Chopping Wood and Carrying Water
For six months last year, Megan and I lived in two cabins in the deep woods of the Appalachian Mountains. It was just us, curious deer, loud chipmunks, and an orchestra of birds with an occasional snake, lizard, or an oversized beetle. Many of our friends were worried about us, but we loved every minute of it. My regular routine entailed getting wood for the fireplace and bringing up 5-gallon water bottles uphill. Apparently, chopping wood and carrying water is also an old practice discussed in Zen Buddhist teachings.
This new routine, though, made me think of investing. Many get into it because of a promise of big wins with no effort. They search for quick thrills and easy wins. To them, investing may feel like a lucky coin toss; to us, it feels more like chopping wood and carrying water – we are working with a goal of compounding wealth over the long run, one day, one stock, one win at a time.
Having left the comfort and the convenience of a city apartment, I felt a stark difference between our forest living and what our life used to look like. Many of you have only seen me wear a suit and can’t picture me in a forest setting. Some of you probably already know that last year I took many calls from my hammock up on a hill among the trees with birds singing in the background. I had someone ask if those sounds are real, followed by a comment on how nice and calming they were.
When we moved to the woods, my dad told me that I’m reliving my childhood, and he had a point. I spent summers in our lake house roaming the woods with my dog. It might have been a while, but I’m no stranger to chopping wood and carrying water. I planted trees, and I even helped dig a well in my previous life. Now that I think about it, I wonder if my investor education in patience, persistence, and lifelong disciplined practice started in university halls or back in the deep woods, exactly where I found myself all over again in the midst of the pandemic.
When I read about the new wave of investors joining the market these days, I’m a little worried – not for me, for us, but them. I’m all for everyone becoming an investor. In my talks, I often say – “it’s your world out there; why not own a piece of it, no matter how small.” The new market enthusiasts, as media labels them, seem to often come with big expectations, a short attention span, and an investment horizon counted in hours or days. I believe that approach resembles more a coin toss where luck is the only thing that matters.
I’d say that buying stocks has never been easier while investing has never been more challenging.
With an app and a brokerage account, and almost any amount of money, almost anyone can buy and sell stocks from almost anywhere, including a basement, a couch, or a hammock, for that matter. The speed is mindboggling, too. Such a market enthusiast can enter and exit any position many times a day with every change of heart. It fattens the brokers’ wallets but most likely doesn’t help the investor.

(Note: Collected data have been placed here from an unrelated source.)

(* ===== verification/ProxyTheorems.v ===== *)
(** * Properties of the git proxy

    Safety of all interleavings of the request handlers and the periodic
    refresh, liveness of fair executions, the matching of requests
    with repositories, and the set-up of the handlers from the configuration. *)

From S2P Require Import Prelude Prog NetUrl GitProxy ProxyThreads.
From stdpp Require Import relations.
From Stdlib Require Import Ascii.

(** ** Statements *)

(** What must hold when thread [i] is about to make the call [e]: shared fields
    are written, and requests sent, only under the lock that protects them. *)
Definition guarded (s : TokenStore.t) {R} (e : Store R) (i : nat) (w : World) : Prop :=
  match e with
  | WriteGit p ts => gitLock w = Some i ∧ (TokenStore.providerURL s p, ts) ∈ issued w
  | PeekRenkuRefresh | WriteRenkuAccess _ | WriteRenkuRefresh _ => renkuLock w = Some i
  | Do req => providerRequest s req ∧ gitLock w = Some i ∨ refreshRequest s req ∧ renkuLock w = Some i
  | _ => True
  end.

(** Host names that differ at most in a leading [www.]. *)
Definition sameHost (h1 h2 : string) : Prop :=
  h1 = h2 ∨ (hasWww h2 = false ∧ h1 = "www." +:+ h2) ∨ (hasWww h1 = false ∧ h2 = "www." +:+ h1).

Lemma answerOk_mono s known known' a : known ⊆ known' → answerOk s known a → answerOk s known' a.
Proof.
  intros Hk. destruct a as [h r [r' resp]|]; [|done]. cbn. case_match; [|done]. destruct resp; [done|].
  intros (ts & ? & ->). eauto.
Qed.

Lemma hasWww_www h : hasWww ("www." +:+ h) = true.
Proof. apply Strings.HasPrefix_spec. eauto. Qed.

Lemma hostsMatch_spec url1 url2 :
  hostsMatch url1 url2 = true ↔ sameHost (Hostname url1) (Hostname url2).
Proof.
  unfold hostsMatch, sameHost. generalize (Hostname url1), (Hostname url2). intros h1 h2.
  pose proof (hasWww_www h1). pose proof (hasWww_www h2).
  destruct (hasWww h1) eqn:H1, (hasWww h2) eqn:H2; cbn; rewrite String.eqb_eq; naive_solver congruence.
Qed.

Section Proxy.
Context `{Token.JwtLib} (s : TokenStore.t).

Lemma Inv_guarded pool w gs i R (e : Store R) k :
  Inv s (pool, w) gs → pool !! i = Some (Vis e k) → guarded s e i w.
Proof.
  intros [Ht _ Hc] Hi. destruct (Ht i _ Hi) as [Ha _]. cbn in *.
  pose proof (coh_git _ _ _ Hc i). pose proof (coh_renku _ _ _ Hc i). pose proof (coh_facts _ _ _ Hc i).
  destruct e; cbn in *; naive_solver.
Qed.
Definition checkLfsSpace (r : Repository.t) : Prog Sys (option GoError) :=
  totalLfsSize ← GetLFSTotalSizeBytes r;
  stat ← trigger (Statfs (Repository.clonePath r));
  mret match stat with
       | inr err => Some err
       | inl (bavail, bsize) =>
           if (wrapU64 (bavail * wrapU64 bsize) <? totalLfsSize)%Z
           then Some (Errorf "not enough free space") else None
       end.

Definition lfsInstallArgs : list string :=
  ["install"] ++ (if negb (CloneConfig.LfsAutoFetch config) then ["--skip-smudge"] else []) ++ ["--local"].

Definition clone (r : Repository.t) : Prog Sys (option GoError) :=
  let cli := Repository.Cli r in
  git_run cli "lfs" lfsInstallArgs ;;?
  git_run cli "remote" ["add"; remoteName; Repository.URL r] ;;?
  git_run cli "fetch" [remoteName] ;;?
  (branch ← match Repository.Branch r with
            | None => DefaultBranch r remoteName
            | Some branch => mret (inl branch)
            end;
   match branch with
   | inr err => mret (Some err)
   | inl branch => if branch ≠s "" then git_run cli "checkout" [branch] else mret None
   end) ;;?
  (if CloneConfig.LfsAutoFetch config
   then checkLfsSpace r ;;?
        git_run cli "lfs" ["install"; "--local"] ;;?
        git_run cli "lfs" ["pull"]
   else mret None) ;;?
  (err ← git_run cli "submodule" ["update"; "--init"];
   mret match err with
        | Some err => Some (Errorf ("failed to inialize submodules: " +:+ err_msg err))
        | None => None
        end).

Definition execute (r : Repository.t) : Prog Sys (option GoError) :=
  exists_ ← Exists r;
  if (exists_ : bool) then setupProxy r
  else
    token ← (if Repository.Provider r ≠s "" then getAccessToken (Repository.Provider r) else mret (inl ""));
    let gitAccessToken := match token with inl token => token | inr _ => "" end in
    err ← initializeRepository r;
    match err with
    | Some err => mret (Some err)
    | None =>
        let gitUser := if User.IsAnonymous user || (gitAccessToken =s "") then "" else "oauth2" in
        let r := Repository.with_Cli r (GitCli.SetCredentials (Repository.Cli r) gitUser gitAccessToken) in
        err ← clone r;
        match err with
        | Some err => trigger (WriteFile (Path.Join [Repository.clonePath r; "ERROR"])
                                 ("Cannot clone " +:+ Repository.URL r +:+ ":" +:+ newline +:+ " " +:+ err_msg err))
        | None => setupProxy r
        end
    end.

Fixpoint runAll (l : list Repository.t) : Prog Sys (option GoError) :=
  match l with
  | [] => mret None
  | r :: l => execute r ;;? runAll l
  end.

Definition Run : Prog Sys (option GoError) := runAll (CloneConfig.Repositories config).
End Commands.

(** ** Loading the numbered variables (shellclone.go) *)

Definition repositoryVar (i : nat) : string := "GIT_CLONE_REPOSITORIES_" +:+ pretty i +:+ "_".
Definition providerVar (i : nat) : string := "GIT_CLONE_GIT_PROVIDERS_" +:+ pretty i +:+ "_".

(** [for { val, ok := os.LookupEnv(...); if !ok { break }; ...; i += 1 }] from
    [i] on, at most [fuel] times; the result is [None] when the fuel runs out. *)
Fixpoint loadFrom {A} (env : Env) (name : nat → string) (decode : string → Prog Sys A) (fuel i : nat)
    : Prog Sys (option (list A)) :=
  match fuel with
  | O => mret None
  | S fuel =>
      match env !! name i with
      | None => mret (Some [])
      | Some val =>
          x ← decode val;
          rest ← loadFrom env name decode fuel (S i);
          mret (option_map (cons x) rest)
      end
  end.

(** There are at most as many numbered variables as there are variables. *)
Definition loadFuel (env : Env) : nat := S (size env).

Section Load.
Context (env : Env).

Definition decodeRepository (mountPath val : string) : Prog Sys Repository.t :=
  match Unmarshal_repository val with
  | inr _ => Fatal "Failed to parse repository: "
  | inl repository =>
      match url_Parse (RepositoryJson.URL repository) with
      | None => Fatal "failed to parse"
      | Some endpoint =>
          match list.last (Strings.Fields "/"%char (URL.Path endpoint)) with
          | None => Fatal "expecting repo in url path, received: "
          | Some projectName =>
              SetClonePath repository (Path.Join [mountPath; Strings.TrimSuffix projectName ".git"])
          end
      end
  end.

Definition loadRepositories (mountPath : string) : Prog Sys (option (list Repository.t)) :=
  loadFrom env repositoryVar (decodeRepository mountPath) (loadFuel env) 0.

Definition decodeProvider (val : string) : Prog Sys GitProvider.t :=
  match Unmarshal_provider val with
  | inr _ => Fatal "Failed to parse provider: "
  | inl provider => mret provider
  end.

Definition loadGitProviders : Prog Sys (option (list GitProvider.t)) :=
  loadFrom env providerVar decodeProvider (loadFuel env) 0.

(** [shellClone], given the configuration and the user as decoded from the
    environment by the configuration library.  The fuel never runs out. *)
Definition shellClone (config : CloneConfig.t) (user : User.t) : Prog Sys unit :=
  repositories ← loadRepositories (CloneConfig.MountPath config);
  providers ← loadGitProviders;
  let config := CloneConfig.mk (CloneConfig.MountPath config) (CloneConfig.LfsAutoFetch config)
                  (CloneConfig.IsGitProxyEnabled config) (CloneConfig.GitProxyPort config)
                  (default [] repositories) (default [] providers) in
  err ← Run (Cloner.mk config user "origin");
  match err with Some _ => Fatal "failed to clone repo:" | None => mret tt end.
End Load.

An app on the phone that looks like a game is conducive to a certain behavior, in my opinion. Players, because it’s hard to call them investors, might easily lose touch with reality. There is even a new term for it – “gamification of investing.” The experience is built to make users feel like winners with virtual confetti flying on the screen. Apparently, tt makes enthusiasts want to play more and make even bigger bets. Eventually, small losses can quickly turn into insurmountable losses.
Why has investing never been harder? We’ve never had more distractions, more noise, more information to sift through. It’s never been easier to feel the dreaded fear of missing out. J.P. Morgan, the legendary banker, famously said: “Nothing so undermines your financial judgment as the sight of your neighbor getting rich.”
Patience, focus, the discipline has never been harder to develop and nurture. A few years ago, I gave a talk to a group of investors in Zurich; I titled it: “The need to unplug.” I explained how we consciously have to choose what information we let in and what noise we keep out.
I don’t think that the experience offered by low-cost or no-cost brokers is conducive to patient, long-term investing. I do believe it may require an almost impossible degree of discipline to use those tools to invest rather than play.
Whether it was the six-month stint in the woods last year or my childhood days, I still believe that my seemingly mundane daily routine played a big role in making me a better investor. As a firm, we have at our disposal the tech tools to trade in and out of positions in a heartbeat. We have no virtual confetti flying anywhere, though.
Since our goals and approach focus on the long-term growth of capital, we pride ourselves on trading rarely but with a real purpose. We are intentional and deliberate in our actions. I’d recommend the same to anyone passionate about investing.
Let me be clear, investing is a fascinating pursuit, but it’s not a good place to seek quick thrills and easy wins. It’s intellectually stimulating, financially rewarding, and professionally gratifying. Still, the truth is that the practice of lifelong successful investors looks more like chopping wood and carrying water rather than winning a game or a coin toss.
The information provided in this article represents the opinions of Sicart Associates, LLC (“Sicart”) and is expressed as of the date hereof and is subject to change. Sicart assumes no obligation to update or otherwise revise our opinions or this article. The observations and views expressed herein may be changed by Sicart at any time without notice.